In “Ambush,” Tim O’Brien discusses how his father was very tough on him, pushing him to participate in masculine activities like hunting and sports. However, as O’Brien points out, his father was not a very nurturing person.
This had a negative impact on O’Brien, who admits that he did not know how to be tender or compassionate until he had his own children. Even then, it took him some time to learn how to be a good parent.
In “Symptoms,” John Steinbeck writes about a young boy named Louis who grew up with an alcoholic father. Because of this, Louis became an alcoholic himself later in life.
In both of these short stories, the idea of consequences is discussed heavily. Both authors allude to the fact that actions have consequences, and they can be unpleasant or painful.
In “Ambush,” Tim O’Brien writes about how the main character, Bobby Varner, has a dream about his friend getting killed in war. Later on, this dream ends up coming true, and Bobby himself ends up killing his friend.
He later finds out that this was not just a dream, but a premonition- a subconscious foresight into the future. This realization brings upon heavy psychological symptoms, such as insomnia and night terrors.
John Steinbeck writes about how karma can come back to bite you- if you do bad things, bad things will happen to you eventually. He also talks about how animals can suffer from psychological symptoms like insomnia and night terrors after experiencing trauma.
Character development is discussed in both of these short stories. Both authors devote a significant portion of their stories to the development of their characters.
Both authors include a variety of characters with different personalities, beliefs, and backgrounds. As the stories unfold, the readers get to know these characters and understand them.
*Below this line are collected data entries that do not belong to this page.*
Lemma NoDup_map_inj_on {A B} (f : A -> B) (l : list A) (x y : A) :
  List.NoDup (map f l) -> In x l -> In y l -> f x = f y -> x = y.
Proof.
  induction l as [|a l IH]; intros Hnd Hx Hy E; [destruct Hx|].
  cbn [map] in Hnd. apply List.NoDup_cons_iff in Hnd as [Hna Hnd].
  destruct Hx as [->|Hx], Hy as [->|Hy].
  - reflexivity.
  - exfalso. apply Hna. rewrite E. now apply in_map.
  - exfalso. apply Hna. rewrite <- E. now apply in_map.
  - now apply IH.
Qed.

Lemma sorted_last_max {A} (key : A -> Z) (l : list A) :
  StronglySorted (keyLe key) l ->
  l <> [] ->
  forall d, exists z, List.last (map Some l) d = Some z /\ In z l
                      /\ forall y, In y l -> (key y <= key z)%Z.
Proof.
  induction l as [|a l IH]; intros Hs Hne d; [congruence|].
  apply StronglySorted_inv in Hs as [Hs Ha].
  destruct l as [|a' l'].
  - exists a. cbn. split; [reflexivity|]. split; [now left|].
    intros y [<-|[]]. lia.
  - destruct (IH Hs ltac:(discriminate) (Some a)) as (z & Hz & Hin & Hmax).
    exists z. split; [|split].
    + cbn [map]. rewrite (last_cons_default _ (Some a) d). exact Hz.
    + now right.
    + intros y [<-|Hy]; [|now apply Hmax].
      rewrite List.Forall_forall in Ha. exact (Ha z Hin).
Qed.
O’Brien uses himself as a character in his story, which adds another level of character development. The reader gets to understand O’Brien’s personality and background through this character he created.
These two elements make the stories more immersive and entertaining for the reader. The reader is able to connect with the characters on a personal level, which makes the story more memorable.
Both of these authors also use minor characters to develop some characteristics. This adds dimension to the story and makes the character more real for the reader.
Both O’Brien’s “Ambush” and Steinbeck’s “Symptoms” discuss the idea of a false reality versus a true reality. This can be interpreted in many ways, but most strongly as the difference between what is perceived and what is real.
In O’Brien’s short story, the narrator explains how everything he perceives about the war is a false reality. He explains that he does not perceive the truth about the war, but instead perceives a fabricated reality that he must accept in order to function.
In Steinbeck’s short story, John Dowie explains how his wife has developed a sense of denial about her own symptoms in order to cope with her disease. She denies that she has any symptoms at all, which allows her to function despite the fact that she has cancer.
Both of these examples show how an individual can have two different realities depending on how they perceive and accept things. Both examples also show how an individual can have two different realities due to mental illness.